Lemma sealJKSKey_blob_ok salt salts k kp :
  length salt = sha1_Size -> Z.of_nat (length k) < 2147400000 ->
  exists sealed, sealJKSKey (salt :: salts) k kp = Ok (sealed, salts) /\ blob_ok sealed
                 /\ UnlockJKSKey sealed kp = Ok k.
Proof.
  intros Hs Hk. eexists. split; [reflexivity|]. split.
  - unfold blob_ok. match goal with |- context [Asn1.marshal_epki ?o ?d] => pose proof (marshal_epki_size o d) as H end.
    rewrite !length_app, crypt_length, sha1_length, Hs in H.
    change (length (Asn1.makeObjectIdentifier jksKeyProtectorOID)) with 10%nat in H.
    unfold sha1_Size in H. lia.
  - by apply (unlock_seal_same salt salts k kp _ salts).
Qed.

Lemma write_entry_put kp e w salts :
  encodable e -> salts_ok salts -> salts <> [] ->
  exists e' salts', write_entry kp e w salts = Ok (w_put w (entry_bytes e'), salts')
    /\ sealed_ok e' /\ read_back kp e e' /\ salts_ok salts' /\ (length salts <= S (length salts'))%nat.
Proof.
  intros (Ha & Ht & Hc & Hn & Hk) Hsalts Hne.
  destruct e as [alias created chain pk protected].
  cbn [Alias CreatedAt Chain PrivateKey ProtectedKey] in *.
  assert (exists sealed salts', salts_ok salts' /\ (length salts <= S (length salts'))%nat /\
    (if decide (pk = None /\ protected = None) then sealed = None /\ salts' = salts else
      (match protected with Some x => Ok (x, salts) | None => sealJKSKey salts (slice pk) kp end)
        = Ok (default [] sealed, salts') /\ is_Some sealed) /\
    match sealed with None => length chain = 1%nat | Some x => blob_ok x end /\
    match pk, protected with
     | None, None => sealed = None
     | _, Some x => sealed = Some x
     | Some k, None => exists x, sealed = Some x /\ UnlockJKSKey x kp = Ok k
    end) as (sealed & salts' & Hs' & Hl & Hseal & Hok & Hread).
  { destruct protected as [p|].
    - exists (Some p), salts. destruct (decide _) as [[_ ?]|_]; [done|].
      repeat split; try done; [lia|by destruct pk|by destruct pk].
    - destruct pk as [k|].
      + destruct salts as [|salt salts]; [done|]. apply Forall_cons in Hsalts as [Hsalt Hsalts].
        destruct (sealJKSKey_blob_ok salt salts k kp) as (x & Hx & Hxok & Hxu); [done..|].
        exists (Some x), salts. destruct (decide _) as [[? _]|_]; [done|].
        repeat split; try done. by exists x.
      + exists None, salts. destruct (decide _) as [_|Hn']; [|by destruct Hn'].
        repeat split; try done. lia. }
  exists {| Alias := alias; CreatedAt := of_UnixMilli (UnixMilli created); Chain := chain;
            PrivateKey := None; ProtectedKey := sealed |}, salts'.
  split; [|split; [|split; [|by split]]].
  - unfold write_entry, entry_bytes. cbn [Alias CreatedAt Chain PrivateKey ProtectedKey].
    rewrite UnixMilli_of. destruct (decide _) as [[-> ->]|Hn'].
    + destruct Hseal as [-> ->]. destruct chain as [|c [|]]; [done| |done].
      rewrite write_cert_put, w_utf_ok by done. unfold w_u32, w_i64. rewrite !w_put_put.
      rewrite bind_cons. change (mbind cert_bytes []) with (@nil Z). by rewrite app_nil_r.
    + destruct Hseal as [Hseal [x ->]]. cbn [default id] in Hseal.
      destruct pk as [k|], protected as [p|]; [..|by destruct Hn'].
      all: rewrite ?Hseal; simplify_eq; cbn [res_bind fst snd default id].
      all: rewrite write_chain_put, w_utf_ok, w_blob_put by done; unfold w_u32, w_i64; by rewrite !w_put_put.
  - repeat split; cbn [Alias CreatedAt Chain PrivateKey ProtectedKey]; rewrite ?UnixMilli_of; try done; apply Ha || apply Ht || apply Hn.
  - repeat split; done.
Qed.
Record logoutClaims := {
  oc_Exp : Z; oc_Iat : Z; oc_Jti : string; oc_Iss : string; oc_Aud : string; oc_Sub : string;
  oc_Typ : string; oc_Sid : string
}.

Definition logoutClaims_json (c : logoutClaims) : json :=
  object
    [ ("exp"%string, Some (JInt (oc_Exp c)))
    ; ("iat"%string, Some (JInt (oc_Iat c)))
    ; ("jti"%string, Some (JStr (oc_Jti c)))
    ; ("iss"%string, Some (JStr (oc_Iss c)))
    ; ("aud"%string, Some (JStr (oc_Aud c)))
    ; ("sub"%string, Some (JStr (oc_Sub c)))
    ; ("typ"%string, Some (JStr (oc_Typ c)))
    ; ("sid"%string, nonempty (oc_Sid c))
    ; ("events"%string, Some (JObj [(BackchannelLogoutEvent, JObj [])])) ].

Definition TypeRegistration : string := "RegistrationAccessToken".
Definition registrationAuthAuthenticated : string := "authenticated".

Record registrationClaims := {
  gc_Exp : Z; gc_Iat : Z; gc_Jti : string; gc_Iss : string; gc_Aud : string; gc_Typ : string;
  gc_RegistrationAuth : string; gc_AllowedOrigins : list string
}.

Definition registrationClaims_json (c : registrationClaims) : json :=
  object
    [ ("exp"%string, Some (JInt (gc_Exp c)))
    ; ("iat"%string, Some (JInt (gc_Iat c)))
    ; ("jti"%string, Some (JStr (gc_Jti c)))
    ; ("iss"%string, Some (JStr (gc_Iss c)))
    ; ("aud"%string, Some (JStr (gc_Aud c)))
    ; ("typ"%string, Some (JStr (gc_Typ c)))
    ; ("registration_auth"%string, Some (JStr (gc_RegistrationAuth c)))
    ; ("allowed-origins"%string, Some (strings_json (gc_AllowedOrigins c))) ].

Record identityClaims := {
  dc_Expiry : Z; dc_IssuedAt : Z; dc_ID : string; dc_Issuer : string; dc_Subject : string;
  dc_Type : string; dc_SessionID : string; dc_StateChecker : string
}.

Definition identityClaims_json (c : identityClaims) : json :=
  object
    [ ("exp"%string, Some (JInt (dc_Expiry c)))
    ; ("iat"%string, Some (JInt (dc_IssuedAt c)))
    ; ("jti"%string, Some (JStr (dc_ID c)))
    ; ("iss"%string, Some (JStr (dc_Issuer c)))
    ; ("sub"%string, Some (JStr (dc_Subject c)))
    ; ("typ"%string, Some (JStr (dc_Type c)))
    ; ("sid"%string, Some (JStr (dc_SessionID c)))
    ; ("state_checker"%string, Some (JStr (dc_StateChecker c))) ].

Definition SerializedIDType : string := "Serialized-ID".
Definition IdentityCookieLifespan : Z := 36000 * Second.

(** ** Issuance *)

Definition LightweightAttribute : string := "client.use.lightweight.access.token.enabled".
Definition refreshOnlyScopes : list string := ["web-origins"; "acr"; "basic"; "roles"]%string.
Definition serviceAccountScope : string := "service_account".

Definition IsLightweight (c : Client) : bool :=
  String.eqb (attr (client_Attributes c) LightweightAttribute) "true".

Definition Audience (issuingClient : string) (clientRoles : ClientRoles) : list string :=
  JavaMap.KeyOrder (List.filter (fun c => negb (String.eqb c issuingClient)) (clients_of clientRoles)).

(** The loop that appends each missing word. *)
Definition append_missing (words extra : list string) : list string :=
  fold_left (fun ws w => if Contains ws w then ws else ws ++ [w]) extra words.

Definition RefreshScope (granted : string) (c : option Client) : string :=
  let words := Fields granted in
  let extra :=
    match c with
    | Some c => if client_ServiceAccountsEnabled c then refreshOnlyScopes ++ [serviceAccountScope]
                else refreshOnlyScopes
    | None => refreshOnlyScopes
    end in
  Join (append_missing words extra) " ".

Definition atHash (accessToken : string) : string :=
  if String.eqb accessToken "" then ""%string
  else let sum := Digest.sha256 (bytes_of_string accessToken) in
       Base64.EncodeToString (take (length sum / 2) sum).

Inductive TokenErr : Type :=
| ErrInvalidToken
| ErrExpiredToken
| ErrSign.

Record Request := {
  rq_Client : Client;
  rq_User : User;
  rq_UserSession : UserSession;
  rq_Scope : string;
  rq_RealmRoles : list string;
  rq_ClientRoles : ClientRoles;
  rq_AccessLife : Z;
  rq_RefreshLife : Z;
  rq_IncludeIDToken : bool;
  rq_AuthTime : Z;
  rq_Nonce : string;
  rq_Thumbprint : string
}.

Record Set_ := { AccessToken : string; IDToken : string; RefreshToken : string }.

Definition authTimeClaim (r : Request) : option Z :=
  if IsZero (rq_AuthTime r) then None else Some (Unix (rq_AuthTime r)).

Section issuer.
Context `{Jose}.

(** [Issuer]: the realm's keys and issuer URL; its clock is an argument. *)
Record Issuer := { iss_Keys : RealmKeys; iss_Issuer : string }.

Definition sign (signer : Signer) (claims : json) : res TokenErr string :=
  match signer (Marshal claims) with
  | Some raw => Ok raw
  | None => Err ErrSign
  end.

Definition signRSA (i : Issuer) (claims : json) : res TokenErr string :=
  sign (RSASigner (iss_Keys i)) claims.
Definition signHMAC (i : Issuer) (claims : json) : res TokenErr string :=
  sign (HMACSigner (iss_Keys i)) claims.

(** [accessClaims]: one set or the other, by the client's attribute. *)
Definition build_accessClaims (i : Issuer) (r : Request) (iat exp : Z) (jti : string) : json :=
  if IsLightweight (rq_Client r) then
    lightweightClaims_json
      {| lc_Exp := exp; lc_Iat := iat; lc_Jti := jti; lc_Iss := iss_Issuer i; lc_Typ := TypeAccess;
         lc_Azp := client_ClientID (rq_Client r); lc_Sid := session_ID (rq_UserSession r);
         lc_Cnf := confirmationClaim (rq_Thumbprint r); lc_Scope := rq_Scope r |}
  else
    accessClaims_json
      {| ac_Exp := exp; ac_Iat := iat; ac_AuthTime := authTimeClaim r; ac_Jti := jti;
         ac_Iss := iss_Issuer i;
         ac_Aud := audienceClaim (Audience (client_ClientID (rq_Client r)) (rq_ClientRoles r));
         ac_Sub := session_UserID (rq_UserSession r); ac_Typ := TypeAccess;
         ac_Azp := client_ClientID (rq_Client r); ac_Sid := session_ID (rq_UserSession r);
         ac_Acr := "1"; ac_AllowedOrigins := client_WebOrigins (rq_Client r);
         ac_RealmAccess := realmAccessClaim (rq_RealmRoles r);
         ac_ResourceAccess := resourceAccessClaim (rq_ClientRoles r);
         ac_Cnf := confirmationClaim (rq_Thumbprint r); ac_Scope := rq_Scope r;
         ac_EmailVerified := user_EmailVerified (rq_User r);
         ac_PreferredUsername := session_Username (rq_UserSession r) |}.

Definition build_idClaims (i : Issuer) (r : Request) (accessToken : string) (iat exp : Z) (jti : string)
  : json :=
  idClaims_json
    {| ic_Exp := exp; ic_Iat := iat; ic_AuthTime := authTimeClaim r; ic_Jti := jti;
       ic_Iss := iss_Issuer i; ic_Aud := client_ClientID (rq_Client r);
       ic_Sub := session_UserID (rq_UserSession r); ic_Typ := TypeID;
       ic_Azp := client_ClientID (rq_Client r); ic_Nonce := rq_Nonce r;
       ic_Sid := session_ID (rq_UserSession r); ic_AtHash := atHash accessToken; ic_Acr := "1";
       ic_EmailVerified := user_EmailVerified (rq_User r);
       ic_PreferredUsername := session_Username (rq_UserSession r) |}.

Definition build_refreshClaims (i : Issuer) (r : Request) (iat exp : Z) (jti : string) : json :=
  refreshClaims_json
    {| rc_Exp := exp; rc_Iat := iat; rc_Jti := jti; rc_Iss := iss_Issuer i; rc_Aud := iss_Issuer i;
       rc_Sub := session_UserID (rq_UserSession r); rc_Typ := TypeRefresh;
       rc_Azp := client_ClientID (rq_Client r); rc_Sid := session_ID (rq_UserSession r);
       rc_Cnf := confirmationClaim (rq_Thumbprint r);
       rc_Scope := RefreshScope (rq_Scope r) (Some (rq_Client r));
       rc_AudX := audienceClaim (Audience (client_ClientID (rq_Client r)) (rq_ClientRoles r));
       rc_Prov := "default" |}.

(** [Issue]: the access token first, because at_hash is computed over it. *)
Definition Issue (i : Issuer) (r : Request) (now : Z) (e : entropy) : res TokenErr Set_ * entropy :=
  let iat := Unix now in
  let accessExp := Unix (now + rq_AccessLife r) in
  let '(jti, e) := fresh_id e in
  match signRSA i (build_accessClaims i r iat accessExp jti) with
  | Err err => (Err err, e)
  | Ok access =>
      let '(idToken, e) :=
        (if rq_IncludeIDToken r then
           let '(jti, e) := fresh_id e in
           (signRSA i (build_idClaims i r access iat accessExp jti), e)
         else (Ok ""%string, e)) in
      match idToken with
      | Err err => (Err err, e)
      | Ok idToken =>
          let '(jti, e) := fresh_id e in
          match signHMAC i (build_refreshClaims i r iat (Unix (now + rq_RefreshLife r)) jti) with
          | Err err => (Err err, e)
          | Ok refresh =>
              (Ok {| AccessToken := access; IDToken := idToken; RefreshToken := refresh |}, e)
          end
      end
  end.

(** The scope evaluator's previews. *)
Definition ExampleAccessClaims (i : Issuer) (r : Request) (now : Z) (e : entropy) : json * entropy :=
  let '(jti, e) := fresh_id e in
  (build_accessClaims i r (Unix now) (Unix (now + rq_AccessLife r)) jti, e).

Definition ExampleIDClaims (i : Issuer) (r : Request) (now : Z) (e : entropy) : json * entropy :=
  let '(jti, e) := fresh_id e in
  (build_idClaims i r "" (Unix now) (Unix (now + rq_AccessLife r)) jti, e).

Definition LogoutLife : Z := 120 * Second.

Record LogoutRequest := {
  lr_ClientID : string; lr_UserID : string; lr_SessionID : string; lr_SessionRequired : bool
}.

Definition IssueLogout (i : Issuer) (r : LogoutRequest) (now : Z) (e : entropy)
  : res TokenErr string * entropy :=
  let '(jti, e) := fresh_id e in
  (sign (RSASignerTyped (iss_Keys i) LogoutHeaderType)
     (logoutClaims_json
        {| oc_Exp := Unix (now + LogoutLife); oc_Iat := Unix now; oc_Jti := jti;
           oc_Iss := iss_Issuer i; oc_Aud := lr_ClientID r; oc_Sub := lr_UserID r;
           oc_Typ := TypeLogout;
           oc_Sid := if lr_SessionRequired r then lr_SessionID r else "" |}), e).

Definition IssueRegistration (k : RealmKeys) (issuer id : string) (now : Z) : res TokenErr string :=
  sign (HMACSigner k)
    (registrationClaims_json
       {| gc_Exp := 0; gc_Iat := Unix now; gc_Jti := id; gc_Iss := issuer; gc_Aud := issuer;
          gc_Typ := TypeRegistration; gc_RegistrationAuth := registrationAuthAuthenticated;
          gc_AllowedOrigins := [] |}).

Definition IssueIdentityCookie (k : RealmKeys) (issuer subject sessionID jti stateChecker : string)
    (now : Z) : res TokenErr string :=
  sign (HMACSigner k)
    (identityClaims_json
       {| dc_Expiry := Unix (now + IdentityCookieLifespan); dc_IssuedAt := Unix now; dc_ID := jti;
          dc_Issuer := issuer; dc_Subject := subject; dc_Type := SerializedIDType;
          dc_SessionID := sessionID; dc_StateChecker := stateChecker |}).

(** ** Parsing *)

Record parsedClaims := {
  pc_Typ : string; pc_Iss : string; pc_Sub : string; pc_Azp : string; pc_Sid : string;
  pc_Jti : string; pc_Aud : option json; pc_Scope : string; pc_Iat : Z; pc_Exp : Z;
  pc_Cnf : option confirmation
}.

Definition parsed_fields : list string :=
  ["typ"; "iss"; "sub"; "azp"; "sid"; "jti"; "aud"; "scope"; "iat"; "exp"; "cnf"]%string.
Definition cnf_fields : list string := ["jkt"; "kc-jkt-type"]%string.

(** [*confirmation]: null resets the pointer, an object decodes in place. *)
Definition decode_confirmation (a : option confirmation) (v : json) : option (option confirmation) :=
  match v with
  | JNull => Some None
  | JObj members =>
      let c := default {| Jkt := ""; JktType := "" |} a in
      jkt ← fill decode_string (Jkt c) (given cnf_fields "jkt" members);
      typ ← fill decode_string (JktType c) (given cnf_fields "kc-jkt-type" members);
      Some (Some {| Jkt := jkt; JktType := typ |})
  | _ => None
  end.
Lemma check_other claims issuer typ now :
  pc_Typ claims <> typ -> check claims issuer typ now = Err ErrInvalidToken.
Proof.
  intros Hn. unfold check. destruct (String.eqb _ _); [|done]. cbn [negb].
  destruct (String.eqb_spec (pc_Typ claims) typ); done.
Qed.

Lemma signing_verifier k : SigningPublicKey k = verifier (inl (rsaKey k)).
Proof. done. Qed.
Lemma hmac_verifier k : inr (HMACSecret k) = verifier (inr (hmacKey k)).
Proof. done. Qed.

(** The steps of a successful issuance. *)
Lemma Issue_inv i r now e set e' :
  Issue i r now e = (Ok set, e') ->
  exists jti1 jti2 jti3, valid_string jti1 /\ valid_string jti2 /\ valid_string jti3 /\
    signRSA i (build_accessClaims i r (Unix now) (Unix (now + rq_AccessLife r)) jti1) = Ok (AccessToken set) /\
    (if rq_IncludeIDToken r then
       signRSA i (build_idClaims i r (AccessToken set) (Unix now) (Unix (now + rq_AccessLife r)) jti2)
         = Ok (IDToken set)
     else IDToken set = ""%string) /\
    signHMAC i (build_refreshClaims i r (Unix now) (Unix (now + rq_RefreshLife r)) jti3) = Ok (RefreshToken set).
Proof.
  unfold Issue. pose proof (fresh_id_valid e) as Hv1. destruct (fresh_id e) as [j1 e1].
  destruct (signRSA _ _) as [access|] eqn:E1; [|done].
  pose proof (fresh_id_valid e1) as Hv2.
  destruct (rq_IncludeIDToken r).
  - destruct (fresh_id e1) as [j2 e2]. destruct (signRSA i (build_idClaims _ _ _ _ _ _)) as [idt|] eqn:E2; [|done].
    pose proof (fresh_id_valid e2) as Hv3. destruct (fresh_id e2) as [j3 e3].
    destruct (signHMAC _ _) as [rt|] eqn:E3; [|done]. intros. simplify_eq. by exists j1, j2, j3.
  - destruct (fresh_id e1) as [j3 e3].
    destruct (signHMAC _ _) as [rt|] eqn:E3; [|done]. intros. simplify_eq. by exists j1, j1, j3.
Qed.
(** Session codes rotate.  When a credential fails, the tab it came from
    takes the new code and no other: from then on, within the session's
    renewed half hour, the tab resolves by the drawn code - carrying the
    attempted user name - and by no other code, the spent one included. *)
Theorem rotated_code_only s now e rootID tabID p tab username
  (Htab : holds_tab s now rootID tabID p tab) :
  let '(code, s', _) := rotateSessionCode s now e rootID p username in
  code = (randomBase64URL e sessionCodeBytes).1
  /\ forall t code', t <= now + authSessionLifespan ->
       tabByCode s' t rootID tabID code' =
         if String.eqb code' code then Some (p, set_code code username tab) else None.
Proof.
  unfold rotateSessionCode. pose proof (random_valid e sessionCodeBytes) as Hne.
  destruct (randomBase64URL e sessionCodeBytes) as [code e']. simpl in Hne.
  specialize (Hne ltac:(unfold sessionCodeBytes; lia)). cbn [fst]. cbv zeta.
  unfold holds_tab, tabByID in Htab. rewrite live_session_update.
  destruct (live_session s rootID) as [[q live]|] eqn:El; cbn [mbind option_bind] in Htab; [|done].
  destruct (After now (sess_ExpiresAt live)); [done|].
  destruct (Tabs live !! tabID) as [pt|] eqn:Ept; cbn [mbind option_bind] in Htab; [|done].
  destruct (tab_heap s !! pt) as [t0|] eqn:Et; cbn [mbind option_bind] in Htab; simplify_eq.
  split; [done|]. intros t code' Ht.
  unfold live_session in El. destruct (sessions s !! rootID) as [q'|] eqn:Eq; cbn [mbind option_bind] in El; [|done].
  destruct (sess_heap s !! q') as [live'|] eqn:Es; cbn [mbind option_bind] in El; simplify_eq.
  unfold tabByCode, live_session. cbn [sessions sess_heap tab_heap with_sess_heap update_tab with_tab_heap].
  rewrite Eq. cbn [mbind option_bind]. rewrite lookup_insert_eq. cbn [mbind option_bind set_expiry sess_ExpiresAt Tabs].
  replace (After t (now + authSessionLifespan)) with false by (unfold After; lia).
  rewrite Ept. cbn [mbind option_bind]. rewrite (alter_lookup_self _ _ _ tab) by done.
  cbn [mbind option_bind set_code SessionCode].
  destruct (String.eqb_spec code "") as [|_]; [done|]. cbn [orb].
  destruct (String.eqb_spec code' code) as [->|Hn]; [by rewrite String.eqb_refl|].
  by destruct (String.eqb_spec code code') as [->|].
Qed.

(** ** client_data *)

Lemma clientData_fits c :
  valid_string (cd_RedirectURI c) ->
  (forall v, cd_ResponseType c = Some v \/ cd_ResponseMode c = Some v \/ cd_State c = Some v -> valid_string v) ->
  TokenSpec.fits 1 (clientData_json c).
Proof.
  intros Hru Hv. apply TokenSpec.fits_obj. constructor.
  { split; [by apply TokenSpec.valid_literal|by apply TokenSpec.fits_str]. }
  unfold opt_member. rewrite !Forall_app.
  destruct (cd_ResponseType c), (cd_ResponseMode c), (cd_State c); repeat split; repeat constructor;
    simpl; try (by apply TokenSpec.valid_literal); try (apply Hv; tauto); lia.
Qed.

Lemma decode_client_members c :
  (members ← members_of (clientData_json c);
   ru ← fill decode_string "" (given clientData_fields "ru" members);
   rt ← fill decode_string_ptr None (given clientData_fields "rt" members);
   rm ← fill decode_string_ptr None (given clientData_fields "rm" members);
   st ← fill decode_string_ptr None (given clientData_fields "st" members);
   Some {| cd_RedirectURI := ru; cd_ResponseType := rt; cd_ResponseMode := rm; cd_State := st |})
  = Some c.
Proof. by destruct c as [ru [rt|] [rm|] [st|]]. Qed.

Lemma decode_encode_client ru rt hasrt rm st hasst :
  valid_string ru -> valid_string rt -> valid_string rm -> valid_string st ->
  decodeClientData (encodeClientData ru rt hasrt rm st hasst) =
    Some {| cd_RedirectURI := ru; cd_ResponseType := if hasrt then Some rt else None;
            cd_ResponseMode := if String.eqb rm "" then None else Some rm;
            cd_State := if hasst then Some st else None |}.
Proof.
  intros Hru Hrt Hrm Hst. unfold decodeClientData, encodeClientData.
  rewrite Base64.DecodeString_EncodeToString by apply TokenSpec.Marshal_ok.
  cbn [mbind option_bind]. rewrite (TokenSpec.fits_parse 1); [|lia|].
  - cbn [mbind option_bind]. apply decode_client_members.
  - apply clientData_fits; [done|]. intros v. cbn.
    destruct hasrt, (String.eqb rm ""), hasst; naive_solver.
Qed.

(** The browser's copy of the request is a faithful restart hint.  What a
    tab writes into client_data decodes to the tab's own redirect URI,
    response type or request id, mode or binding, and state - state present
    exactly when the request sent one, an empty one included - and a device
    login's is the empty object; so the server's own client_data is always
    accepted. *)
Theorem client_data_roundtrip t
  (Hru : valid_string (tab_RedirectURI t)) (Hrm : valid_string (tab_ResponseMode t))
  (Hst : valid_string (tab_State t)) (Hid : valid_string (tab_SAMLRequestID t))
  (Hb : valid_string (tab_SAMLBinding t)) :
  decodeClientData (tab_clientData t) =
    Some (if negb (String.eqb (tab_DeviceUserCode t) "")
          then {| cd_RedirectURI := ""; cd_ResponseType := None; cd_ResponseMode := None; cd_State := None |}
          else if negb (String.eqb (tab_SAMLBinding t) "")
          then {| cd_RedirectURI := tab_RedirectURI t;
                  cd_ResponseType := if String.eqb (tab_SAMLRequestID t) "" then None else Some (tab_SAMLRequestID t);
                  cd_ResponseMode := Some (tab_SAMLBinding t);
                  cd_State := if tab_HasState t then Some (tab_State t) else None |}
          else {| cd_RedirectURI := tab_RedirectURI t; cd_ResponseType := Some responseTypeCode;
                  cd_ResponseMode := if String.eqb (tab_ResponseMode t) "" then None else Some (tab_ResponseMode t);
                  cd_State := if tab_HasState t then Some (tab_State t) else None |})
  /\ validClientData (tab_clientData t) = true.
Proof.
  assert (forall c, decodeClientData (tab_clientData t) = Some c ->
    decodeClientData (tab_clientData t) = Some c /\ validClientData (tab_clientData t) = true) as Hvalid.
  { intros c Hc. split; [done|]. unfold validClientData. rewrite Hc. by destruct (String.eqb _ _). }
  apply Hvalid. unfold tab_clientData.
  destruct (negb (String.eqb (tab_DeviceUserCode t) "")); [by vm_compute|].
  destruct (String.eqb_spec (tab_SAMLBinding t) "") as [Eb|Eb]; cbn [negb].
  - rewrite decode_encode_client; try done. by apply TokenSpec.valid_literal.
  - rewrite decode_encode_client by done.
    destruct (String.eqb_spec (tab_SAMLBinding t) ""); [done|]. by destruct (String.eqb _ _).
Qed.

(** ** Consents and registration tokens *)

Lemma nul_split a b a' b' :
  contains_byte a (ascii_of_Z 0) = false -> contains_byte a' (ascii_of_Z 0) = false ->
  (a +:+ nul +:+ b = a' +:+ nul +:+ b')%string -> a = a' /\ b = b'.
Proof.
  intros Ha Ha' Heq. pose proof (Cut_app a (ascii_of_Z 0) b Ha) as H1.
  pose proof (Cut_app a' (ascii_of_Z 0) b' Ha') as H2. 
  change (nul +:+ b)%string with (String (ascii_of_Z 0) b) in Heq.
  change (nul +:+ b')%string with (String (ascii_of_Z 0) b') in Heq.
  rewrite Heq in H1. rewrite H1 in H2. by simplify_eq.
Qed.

________________

(Task item): In the entries above, find the line with "rewrite Eq. cbn" and the line with "rt ← fill decode_string_ptr", then restate word for word both of them and every line between, with nothing more.

(Result below):
  rewrite Eq. cbn [mbind option_bind]. rewrite lookup_insert_eq. cbn [mbind option_bind set_expiry sess_ExpiresAt Tabs].
  replace (After t (now + authSessionLifespan)) with false by (unfold After; lia).
  rewrite Ept. cbn [mbind option_bind]. rewrite (alter_lookup_self _ _ _ tab) by done.
  cbn [mbind option_bind set_code SessionCode].
  destruct (String.eqb_spec code "") as [|_]; [done|]. cbn [orb].
  destruct (String.eqb_spec code' code) as [->|Hn]; [by rewrite String.eqb_refl|].
  by destruct (String.eqb_spec code code') as [->|].
Qed.

(** ** client_data *)

Lemma clientData_fits c :
  valid_string (cd_RedirectURI c) ->
  (forall v, cd_ResponseType c = Some v \/ cd_ResponseMode c = Some v \/ cd_State c = Some v -> valid_string v) ->
  TokenSpec.fits 1 (clientData_json c).
Proof.
  intros Hru Hv. apply TokenSpec.fits_obj. constructor.
  { split; [by apply TokenSpec.valid_literal|by apply TokenSpec.fits_str]. }
  unfold opt_member. rewrite !Forall_app.
  destruct (cd_ResponseType c), (cd_ResponseMode c), (cd_State c); repeat split; repeat constructor;
    simpl; try (by apply TokenSpec.valid_literal); try (apply Hv; tauto); lia.
Qed.

Lemma decode_client_members c :
  (members ← members_of (clientData_json c);
   ru ← fill decode_string "" (given clientData_fields "ru" members);
   rt ← fill decode_string_ptr None (given clientData_fields "rt" members);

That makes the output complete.